• Required work: Between the line containing "served_inv s -> served_inv (PutStream" and the line containing "apply (served_replaced h (put_file" lies a run of lines; give that run again exactly, with both of those lines, and nothing else from the entries below.

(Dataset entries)
..............................
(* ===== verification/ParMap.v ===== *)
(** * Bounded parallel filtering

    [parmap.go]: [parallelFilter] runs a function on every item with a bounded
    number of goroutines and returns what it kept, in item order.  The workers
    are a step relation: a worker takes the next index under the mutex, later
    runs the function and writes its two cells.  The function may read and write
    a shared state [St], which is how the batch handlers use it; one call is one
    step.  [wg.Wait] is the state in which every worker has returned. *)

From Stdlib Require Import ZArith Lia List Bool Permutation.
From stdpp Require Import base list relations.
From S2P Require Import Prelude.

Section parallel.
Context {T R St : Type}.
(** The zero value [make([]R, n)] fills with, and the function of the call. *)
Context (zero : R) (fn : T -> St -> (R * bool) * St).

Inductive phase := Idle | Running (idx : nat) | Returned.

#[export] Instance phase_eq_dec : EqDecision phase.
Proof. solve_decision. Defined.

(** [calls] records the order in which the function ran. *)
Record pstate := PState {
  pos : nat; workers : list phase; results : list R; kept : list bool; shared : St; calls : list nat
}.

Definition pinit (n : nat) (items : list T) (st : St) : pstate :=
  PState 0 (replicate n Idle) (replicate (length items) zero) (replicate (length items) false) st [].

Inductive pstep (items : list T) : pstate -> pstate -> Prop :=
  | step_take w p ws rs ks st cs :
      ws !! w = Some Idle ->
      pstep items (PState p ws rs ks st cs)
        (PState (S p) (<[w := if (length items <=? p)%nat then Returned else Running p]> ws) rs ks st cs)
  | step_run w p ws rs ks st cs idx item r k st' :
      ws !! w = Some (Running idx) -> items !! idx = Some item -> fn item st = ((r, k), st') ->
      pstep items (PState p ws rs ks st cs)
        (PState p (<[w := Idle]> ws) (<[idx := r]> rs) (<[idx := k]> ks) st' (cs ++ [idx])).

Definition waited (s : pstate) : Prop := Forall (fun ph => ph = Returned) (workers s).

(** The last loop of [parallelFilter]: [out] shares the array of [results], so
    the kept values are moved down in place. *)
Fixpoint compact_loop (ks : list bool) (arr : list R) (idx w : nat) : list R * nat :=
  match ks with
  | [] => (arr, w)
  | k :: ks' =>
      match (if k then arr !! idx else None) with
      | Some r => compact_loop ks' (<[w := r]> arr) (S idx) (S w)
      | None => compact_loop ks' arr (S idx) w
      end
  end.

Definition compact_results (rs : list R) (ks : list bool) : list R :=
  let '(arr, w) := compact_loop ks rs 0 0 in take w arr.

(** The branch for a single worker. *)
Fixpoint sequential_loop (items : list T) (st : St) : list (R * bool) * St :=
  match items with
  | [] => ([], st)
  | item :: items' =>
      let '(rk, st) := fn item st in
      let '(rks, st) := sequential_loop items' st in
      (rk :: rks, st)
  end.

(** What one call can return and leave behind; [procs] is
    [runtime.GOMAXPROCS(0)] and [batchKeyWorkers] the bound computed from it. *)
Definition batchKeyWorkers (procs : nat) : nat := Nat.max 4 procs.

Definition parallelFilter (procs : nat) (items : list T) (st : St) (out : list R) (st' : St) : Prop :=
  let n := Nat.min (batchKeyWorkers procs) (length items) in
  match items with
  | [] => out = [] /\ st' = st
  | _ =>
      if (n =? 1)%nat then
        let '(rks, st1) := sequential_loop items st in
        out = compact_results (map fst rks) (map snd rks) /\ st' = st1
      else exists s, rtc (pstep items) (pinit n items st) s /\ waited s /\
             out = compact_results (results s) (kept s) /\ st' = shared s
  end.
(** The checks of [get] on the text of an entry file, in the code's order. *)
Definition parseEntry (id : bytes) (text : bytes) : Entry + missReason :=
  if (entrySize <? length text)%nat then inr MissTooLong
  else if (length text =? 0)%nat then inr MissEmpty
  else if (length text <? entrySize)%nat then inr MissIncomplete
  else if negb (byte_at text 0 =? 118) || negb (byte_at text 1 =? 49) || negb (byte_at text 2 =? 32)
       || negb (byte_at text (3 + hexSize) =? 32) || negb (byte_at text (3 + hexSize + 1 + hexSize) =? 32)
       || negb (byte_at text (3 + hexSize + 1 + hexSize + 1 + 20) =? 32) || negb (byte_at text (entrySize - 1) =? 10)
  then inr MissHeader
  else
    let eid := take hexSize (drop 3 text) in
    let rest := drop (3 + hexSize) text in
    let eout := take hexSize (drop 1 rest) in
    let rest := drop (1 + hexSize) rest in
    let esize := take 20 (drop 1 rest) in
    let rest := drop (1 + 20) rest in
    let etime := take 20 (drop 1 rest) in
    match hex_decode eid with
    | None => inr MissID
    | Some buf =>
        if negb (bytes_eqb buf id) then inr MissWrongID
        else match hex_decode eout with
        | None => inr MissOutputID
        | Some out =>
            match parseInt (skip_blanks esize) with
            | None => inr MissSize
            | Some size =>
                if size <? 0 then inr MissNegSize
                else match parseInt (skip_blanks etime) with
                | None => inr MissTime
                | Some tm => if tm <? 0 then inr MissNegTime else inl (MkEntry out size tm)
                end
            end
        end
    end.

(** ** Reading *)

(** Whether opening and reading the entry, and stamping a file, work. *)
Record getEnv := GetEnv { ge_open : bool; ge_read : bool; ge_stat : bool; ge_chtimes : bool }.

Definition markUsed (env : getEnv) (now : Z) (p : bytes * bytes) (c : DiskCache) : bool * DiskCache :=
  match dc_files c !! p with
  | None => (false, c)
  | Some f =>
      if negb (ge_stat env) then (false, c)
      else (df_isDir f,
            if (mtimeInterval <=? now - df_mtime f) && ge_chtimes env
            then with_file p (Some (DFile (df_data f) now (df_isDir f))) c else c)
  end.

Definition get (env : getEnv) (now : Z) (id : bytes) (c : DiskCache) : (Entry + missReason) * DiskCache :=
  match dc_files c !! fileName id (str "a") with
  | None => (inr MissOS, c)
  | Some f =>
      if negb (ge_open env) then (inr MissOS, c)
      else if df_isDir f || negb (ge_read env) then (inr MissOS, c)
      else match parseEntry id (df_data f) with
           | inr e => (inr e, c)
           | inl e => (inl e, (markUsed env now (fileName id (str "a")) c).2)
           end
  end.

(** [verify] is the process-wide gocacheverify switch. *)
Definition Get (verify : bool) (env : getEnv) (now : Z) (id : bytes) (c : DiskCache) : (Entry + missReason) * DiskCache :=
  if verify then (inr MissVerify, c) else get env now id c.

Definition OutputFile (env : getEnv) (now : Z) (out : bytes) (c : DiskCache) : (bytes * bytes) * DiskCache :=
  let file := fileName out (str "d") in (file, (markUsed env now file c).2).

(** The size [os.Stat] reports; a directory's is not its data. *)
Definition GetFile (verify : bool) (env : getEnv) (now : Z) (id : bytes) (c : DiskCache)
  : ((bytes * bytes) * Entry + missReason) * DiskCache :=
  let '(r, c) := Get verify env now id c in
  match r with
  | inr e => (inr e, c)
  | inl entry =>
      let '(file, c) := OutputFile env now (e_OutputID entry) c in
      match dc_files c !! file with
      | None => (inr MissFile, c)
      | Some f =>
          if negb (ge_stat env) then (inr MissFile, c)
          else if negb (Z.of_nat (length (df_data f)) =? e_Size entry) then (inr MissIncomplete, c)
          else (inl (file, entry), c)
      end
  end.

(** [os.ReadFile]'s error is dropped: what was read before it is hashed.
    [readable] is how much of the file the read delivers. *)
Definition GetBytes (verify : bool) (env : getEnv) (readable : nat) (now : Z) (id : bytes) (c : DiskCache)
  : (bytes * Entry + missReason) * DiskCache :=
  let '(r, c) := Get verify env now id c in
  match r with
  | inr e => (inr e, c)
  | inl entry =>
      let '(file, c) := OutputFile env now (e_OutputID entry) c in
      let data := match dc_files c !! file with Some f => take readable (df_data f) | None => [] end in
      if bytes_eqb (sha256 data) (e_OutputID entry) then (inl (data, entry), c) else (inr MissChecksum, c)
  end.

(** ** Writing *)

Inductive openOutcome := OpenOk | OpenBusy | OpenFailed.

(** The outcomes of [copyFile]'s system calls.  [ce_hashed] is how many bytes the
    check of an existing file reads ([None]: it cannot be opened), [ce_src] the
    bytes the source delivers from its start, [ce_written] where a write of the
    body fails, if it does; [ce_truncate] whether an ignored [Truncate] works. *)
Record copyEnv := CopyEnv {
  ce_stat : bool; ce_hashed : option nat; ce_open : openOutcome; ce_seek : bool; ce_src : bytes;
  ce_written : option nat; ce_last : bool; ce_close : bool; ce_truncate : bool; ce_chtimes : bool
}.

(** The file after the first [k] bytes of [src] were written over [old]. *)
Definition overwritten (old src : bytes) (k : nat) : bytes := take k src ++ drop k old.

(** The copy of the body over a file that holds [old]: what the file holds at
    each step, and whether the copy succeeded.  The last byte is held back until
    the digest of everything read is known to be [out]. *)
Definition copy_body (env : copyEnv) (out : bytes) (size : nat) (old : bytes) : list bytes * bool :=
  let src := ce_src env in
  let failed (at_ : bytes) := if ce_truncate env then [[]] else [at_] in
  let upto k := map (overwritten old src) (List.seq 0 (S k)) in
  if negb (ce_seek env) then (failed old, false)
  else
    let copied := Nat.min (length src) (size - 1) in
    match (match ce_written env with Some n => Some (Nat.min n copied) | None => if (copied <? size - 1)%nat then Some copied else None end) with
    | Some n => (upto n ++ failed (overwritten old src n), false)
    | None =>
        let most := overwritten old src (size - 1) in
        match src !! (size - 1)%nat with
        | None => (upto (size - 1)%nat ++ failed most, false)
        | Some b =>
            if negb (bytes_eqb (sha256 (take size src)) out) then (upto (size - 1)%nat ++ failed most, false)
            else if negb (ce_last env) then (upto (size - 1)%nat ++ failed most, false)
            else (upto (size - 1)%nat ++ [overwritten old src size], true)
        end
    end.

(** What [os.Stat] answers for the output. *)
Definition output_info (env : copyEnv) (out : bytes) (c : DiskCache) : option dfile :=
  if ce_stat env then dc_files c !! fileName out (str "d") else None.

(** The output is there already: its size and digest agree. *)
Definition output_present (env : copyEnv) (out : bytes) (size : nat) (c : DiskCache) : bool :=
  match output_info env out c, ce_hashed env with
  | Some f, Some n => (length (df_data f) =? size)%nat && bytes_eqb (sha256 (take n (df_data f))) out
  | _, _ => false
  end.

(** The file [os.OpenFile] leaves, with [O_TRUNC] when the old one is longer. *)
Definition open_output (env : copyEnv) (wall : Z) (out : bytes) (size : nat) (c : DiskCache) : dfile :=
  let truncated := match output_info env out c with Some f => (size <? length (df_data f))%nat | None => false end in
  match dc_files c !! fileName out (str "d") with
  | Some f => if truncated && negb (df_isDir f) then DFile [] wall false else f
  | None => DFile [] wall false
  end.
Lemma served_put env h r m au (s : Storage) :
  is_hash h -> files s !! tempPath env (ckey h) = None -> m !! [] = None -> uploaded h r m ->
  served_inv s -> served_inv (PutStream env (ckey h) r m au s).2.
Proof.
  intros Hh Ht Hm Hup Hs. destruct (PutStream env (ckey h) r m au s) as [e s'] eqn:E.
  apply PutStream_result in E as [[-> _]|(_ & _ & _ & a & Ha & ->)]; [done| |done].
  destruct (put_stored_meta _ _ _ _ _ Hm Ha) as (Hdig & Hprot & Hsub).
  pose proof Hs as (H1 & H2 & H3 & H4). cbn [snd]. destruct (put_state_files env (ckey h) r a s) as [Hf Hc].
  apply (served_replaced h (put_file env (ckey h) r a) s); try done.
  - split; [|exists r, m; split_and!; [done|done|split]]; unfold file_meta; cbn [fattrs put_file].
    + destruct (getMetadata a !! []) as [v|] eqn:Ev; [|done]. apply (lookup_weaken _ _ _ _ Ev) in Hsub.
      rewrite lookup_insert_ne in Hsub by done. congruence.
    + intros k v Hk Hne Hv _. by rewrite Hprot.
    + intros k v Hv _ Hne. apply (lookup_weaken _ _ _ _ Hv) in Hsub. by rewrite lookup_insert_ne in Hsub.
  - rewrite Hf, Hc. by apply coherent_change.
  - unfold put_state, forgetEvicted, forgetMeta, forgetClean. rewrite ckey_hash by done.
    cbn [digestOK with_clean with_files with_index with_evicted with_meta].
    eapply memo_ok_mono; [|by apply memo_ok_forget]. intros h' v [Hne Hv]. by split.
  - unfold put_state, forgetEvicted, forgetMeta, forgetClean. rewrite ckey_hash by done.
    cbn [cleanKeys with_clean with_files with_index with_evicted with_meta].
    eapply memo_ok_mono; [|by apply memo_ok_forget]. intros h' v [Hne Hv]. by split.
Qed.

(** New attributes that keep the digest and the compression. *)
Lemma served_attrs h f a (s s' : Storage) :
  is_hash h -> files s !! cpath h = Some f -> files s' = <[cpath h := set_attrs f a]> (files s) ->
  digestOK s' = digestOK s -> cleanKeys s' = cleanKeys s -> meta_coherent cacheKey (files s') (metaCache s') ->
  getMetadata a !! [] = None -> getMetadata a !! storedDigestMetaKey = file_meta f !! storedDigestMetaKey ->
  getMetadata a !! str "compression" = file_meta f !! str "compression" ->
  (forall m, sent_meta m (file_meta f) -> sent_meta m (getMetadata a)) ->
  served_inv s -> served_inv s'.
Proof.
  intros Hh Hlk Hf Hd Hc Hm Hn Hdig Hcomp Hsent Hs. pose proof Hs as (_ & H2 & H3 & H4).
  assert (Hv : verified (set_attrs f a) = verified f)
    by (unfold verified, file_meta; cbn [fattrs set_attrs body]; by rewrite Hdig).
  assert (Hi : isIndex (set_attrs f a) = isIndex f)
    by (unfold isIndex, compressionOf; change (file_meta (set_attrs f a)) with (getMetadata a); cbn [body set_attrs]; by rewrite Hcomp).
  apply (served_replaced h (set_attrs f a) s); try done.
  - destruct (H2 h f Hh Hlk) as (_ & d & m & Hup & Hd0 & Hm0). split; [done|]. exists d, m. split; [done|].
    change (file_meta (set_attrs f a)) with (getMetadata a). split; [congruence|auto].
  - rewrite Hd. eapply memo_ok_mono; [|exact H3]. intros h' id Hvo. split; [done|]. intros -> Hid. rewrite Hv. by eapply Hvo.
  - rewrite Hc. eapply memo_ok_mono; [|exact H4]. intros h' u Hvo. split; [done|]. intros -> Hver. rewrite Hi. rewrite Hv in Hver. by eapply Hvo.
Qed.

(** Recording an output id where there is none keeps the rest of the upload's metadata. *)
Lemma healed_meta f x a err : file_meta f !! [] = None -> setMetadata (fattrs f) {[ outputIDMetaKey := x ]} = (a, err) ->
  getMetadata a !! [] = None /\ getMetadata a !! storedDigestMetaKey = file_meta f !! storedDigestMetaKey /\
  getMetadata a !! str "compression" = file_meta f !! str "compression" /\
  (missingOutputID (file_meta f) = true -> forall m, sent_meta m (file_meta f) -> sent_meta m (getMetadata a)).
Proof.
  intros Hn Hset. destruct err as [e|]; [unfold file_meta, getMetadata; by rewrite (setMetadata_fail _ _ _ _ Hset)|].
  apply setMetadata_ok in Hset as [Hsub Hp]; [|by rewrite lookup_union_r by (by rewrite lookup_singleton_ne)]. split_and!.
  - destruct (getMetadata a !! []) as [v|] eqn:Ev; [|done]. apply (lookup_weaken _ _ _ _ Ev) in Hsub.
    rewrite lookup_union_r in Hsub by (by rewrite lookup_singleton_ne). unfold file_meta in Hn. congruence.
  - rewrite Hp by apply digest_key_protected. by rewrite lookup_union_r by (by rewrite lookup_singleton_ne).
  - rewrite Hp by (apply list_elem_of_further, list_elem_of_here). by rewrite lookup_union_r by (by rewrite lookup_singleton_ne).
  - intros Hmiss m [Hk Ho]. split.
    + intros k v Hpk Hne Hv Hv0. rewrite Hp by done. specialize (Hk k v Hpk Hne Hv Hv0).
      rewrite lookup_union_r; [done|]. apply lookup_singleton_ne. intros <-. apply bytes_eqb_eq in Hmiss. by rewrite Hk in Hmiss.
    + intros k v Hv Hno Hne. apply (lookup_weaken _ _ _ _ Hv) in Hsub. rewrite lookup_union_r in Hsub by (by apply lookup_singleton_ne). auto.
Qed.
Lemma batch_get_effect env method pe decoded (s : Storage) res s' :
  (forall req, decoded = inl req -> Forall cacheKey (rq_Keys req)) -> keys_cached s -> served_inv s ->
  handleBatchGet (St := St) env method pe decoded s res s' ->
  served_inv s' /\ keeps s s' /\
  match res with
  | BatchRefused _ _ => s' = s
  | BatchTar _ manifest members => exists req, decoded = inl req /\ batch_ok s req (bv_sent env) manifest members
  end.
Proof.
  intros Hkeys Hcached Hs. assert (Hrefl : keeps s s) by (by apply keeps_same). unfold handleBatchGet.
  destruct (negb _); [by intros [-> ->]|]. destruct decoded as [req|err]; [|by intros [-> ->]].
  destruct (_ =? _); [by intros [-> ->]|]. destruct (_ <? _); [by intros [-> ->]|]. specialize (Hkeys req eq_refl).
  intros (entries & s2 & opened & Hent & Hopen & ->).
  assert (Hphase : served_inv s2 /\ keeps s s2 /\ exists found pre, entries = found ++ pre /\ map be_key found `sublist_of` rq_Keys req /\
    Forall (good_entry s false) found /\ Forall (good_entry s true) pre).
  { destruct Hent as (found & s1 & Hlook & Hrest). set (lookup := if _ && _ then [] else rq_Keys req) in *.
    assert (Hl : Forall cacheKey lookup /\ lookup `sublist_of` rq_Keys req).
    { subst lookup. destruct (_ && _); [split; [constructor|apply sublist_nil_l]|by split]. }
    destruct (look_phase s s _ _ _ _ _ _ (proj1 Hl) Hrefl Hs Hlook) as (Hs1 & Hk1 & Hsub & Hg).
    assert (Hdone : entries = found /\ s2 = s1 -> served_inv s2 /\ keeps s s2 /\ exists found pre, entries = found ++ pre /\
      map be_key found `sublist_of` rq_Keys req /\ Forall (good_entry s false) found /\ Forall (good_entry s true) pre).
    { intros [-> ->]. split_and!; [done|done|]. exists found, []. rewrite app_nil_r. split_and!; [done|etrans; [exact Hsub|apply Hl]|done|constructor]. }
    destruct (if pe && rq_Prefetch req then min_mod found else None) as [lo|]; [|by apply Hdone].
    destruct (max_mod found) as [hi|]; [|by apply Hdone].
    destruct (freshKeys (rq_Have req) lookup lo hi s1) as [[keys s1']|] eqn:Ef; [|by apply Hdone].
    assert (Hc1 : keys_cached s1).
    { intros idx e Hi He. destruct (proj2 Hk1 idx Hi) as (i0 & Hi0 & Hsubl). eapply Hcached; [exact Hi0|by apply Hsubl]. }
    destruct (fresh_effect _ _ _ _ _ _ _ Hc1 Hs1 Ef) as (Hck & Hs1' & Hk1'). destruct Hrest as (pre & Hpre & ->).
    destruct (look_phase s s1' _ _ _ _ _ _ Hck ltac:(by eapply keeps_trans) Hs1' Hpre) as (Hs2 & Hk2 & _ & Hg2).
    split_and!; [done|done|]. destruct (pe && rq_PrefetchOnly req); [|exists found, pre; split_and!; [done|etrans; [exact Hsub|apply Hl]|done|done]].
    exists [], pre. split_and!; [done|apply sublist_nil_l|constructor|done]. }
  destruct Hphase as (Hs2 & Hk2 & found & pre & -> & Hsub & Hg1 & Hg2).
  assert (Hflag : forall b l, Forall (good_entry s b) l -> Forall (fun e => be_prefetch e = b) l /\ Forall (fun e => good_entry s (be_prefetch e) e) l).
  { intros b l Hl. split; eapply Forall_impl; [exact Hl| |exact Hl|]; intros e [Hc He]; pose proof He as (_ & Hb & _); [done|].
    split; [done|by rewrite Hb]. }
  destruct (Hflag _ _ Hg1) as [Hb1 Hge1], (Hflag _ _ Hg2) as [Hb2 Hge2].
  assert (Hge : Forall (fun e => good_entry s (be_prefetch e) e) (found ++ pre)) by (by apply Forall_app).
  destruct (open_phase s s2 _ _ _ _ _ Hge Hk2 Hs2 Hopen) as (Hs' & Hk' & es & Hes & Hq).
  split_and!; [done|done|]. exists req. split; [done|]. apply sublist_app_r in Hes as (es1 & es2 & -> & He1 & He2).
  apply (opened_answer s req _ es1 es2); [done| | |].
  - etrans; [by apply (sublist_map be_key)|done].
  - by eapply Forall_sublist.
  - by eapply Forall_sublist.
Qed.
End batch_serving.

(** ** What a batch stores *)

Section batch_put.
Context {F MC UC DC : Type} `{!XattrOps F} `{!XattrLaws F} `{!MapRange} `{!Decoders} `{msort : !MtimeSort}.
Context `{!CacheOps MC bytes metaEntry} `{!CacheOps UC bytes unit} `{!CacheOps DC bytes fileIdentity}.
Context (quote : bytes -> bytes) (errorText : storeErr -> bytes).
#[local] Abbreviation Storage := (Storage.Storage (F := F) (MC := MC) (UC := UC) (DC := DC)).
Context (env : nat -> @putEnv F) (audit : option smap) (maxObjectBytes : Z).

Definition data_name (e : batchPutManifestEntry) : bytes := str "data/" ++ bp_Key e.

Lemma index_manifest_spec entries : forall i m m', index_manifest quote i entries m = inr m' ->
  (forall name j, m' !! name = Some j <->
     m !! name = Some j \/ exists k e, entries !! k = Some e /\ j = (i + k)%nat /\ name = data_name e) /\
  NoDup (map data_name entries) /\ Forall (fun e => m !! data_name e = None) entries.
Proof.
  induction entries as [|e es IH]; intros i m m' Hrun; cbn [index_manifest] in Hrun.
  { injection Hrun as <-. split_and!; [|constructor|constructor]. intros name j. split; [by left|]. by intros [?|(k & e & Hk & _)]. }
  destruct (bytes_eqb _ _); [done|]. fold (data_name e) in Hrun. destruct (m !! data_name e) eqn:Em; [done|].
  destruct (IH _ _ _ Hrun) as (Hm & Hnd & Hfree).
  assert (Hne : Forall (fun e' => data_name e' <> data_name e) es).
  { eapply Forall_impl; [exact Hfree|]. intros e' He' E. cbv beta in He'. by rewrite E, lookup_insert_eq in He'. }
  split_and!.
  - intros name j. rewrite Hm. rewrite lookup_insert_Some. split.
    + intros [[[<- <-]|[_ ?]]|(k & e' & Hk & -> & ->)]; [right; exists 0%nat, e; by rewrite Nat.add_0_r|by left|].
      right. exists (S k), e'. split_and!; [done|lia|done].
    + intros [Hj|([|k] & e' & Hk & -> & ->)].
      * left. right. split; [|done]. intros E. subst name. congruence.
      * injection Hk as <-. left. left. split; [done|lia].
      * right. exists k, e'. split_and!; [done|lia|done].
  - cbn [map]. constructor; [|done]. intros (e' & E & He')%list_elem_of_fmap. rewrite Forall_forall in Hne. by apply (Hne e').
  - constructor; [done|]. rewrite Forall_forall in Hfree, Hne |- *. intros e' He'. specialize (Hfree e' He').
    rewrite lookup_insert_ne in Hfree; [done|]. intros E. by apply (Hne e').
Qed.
..............................
• Answer space:
  served_inv s -> served_inv (PutStream env (ckey h) r m au s).2.
Proof.
  intros Hh Ht Hm Hup Hs. destruct (PutStream env (ckey h) r m au s) as [e s'] eqn:E.
  apply PutStream_result in E as [[-> _]|(_ & _ & _ & a & Ha & ->)]; [done| |done].
  destruct (put_stored_meta _ _ _ _ _ Hm Ha) as (Hdig & Hprot & Hsub).
  pose proof Hs as (H1 & H2 & H3 & H4). cbn [snd]. destruct (put_state_files env (ckey h) r a s) as [Hf Hc].
  apply (served_replaced h (put_file env (ckey h) r a) s); try done.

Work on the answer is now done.